**Task**. Repeat the lines from the line with "(** * Triggers on one instruction *)" to the line with "Definition on_rail_returned (clock" in the listing below, keeping both end lines and adding nothing.
::: The input
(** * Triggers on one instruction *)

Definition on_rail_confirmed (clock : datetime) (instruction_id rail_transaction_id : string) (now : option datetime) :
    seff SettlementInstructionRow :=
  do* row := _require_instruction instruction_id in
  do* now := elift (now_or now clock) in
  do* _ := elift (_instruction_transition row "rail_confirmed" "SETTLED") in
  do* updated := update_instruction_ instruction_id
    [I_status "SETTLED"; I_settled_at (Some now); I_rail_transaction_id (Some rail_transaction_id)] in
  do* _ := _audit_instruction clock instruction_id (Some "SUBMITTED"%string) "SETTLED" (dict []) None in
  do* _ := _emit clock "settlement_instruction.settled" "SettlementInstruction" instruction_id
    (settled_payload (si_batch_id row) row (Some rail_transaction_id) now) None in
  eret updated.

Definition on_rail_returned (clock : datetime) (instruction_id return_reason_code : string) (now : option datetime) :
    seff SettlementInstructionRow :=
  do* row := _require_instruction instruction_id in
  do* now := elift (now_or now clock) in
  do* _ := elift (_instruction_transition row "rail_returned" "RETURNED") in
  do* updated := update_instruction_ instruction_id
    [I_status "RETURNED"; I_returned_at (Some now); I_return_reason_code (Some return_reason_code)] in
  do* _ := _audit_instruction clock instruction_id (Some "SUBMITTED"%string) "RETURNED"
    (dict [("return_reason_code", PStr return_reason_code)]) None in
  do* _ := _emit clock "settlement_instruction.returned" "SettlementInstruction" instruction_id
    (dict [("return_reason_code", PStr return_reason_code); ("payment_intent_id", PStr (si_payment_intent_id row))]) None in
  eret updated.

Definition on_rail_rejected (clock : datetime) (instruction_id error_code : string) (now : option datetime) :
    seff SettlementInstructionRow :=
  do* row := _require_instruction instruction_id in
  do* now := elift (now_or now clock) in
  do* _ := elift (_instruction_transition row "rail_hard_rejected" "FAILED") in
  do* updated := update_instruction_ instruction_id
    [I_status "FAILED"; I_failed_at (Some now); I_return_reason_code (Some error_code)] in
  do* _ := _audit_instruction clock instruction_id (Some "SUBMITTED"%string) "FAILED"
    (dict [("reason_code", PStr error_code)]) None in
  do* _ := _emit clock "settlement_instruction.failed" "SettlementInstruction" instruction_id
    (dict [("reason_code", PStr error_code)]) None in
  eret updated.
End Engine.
::::::
::: The input
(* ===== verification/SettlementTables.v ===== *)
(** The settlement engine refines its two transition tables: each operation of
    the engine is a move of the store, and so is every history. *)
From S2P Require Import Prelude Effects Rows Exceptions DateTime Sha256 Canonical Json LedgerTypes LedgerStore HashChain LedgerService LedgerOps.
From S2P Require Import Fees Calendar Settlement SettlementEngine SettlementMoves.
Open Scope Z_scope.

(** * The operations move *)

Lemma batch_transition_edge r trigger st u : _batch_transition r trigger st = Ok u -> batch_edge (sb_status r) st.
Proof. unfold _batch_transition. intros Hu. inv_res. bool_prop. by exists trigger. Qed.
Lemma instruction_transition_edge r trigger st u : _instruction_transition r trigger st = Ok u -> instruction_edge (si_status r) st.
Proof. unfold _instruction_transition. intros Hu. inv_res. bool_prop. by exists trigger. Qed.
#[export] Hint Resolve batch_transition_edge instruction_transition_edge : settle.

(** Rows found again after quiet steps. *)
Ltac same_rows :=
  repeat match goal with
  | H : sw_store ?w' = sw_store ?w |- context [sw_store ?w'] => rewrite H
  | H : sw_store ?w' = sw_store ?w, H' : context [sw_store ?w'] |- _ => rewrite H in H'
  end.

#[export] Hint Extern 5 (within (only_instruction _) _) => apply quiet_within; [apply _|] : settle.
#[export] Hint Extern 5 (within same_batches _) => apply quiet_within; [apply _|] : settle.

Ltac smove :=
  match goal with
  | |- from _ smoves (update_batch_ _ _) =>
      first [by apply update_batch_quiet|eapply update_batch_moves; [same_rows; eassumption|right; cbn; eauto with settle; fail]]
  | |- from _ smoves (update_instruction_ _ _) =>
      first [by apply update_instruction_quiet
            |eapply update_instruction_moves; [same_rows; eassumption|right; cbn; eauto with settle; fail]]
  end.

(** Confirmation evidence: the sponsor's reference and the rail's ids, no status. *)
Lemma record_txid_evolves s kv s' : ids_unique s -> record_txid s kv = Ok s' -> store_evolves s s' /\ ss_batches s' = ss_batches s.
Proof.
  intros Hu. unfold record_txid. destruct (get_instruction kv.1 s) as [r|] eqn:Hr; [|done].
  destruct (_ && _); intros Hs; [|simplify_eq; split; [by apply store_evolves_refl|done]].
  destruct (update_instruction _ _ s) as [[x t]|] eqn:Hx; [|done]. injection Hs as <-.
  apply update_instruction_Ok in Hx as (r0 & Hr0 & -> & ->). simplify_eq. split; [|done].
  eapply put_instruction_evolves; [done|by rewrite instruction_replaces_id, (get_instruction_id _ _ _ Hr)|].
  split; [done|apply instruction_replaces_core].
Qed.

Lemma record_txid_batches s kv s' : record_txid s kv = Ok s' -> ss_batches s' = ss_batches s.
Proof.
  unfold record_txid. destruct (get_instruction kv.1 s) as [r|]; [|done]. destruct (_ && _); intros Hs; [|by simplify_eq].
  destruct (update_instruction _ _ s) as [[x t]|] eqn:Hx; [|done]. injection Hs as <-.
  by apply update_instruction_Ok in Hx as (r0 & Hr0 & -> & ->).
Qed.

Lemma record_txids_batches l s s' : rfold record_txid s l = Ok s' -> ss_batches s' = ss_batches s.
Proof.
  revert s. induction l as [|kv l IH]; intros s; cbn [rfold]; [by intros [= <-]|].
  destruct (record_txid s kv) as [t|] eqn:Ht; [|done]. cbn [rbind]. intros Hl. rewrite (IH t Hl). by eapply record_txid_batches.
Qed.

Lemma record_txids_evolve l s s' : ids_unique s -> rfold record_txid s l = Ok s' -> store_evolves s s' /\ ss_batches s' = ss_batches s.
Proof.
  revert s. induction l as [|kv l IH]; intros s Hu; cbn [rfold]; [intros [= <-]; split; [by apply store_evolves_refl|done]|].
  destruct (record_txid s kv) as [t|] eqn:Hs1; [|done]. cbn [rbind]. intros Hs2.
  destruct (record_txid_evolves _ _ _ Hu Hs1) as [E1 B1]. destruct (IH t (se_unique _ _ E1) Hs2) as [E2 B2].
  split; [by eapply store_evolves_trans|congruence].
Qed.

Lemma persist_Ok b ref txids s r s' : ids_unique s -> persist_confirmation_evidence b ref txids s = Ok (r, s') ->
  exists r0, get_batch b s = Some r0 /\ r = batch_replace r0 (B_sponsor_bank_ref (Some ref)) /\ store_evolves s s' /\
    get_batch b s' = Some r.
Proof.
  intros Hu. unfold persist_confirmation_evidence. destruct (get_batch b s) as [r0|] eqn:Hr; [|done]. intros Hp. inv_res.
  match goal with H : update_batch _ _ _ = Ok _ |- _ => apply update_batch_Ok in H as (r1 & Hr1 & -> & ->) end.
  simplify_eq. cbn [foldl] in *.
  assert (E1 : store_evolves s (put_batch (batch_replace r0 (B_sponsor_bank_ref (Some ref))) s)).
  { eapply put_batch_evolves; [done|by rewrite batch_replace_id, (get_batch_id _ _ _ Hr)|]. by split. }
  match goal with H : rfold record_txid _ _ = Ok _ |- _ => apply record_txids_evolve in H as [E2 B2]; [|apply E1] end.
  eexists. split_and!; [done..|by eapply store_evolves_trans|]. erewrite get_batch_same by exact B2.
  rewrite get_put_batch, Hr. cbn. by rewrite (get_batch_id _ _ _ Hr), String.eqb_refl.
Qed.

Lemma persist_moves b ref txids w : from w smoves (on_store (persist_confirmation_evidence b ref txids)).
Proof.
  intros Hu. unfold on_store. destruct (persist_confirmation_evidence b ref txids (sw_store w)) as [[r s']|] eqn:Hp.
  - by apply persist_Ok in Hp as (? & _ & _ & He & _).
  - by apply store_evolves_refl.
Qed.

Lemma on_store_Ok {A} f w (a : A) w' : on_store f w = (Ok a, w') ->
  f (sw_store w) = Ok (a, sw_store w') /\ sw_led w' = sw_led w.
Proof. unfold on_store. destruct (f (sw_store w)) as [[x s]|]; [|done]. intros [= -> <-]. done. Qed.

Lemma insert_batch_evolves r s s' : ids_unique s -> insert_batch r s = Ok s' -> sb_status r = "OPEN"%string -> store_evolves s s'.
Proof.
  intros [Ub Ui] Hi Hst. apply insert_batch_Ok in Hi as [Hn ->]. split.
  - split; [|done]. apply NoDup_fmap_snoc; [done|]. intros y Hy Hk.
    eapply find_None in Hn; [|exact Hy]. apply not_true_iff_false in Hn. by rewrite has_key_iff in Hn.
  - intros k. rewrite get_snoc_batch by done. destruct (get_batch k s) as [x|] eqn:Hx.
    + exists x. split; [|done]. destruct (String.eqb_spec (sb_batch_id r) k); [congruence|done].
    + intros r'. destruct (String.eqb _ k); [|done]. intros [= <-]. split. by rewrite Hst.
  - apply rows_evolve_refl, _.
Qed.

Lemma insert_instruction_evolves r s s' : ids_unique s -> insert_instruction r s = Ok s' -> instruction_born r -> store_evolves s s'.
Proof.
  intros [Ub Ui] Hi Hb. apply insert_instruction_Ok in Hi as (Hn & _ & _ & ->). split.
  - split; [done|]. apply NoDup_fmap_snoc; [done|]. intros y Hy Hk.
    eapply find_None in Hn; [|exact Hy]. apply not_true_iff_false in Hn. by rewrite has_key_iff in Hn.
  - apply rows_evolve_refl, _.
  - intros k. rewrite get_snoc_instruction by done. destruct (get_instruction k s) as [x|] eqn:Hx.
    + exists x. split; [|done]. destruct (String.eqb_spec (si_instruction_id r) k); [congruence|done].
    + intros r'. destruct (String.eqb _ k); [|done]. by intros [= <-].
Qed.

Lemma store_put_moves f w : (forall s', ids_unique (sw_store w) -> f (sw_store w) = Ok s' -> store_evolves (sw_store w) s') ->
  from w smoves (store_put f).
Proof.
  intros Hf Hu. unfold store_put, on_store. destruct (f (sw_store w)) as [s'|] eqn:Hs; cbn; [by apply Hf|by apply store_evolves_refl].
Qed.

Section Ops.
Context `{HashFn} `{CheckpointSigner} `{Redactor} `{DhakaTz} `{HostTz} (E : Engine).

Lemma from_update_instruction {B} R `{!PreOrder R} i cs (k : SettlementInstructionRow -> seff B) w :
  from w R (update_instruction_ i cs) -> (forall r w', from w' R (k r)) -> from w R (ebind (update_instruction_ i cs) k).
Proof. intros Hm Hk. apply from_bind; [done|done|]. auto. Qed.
::::::
**Solution to this exercise**.
(** * Triggers on one instruction *)

Definition on_rail_confirmed (clock : datetime) (instruction_id rail_transaction_id : string) (now : option datetime) :
    seff SettlementInstructionRow :=
  do* row := _require_instruction instruction_id in
  do* now := elift (now_or now clock) in
  do* _ := elift (_instruction_transition row "rail_confirmed" "SETTLED") in
  do* updated := update_instruction_ instruction_id
    [I_status "SETTLED"; I_settled_at (Some now); I_rail_transaction_id (Some rail_transaction_id)] in
  do* _ := _audit_instruction clock instruction_id (Some "SUBMITTED"%string) "SETTLED" (dict []) None in
  do* _ := _emit clock "settlement_instruction.settled" "SettlementInstruction" instruction_id
    (settled_payload (si_batch_id row) row (Some rail_transaction_id) now) None in
  eret updated.

Definition on_rail_returned (clock : datetime) (instruction_id return_reason_code : string) (now : option datetime) :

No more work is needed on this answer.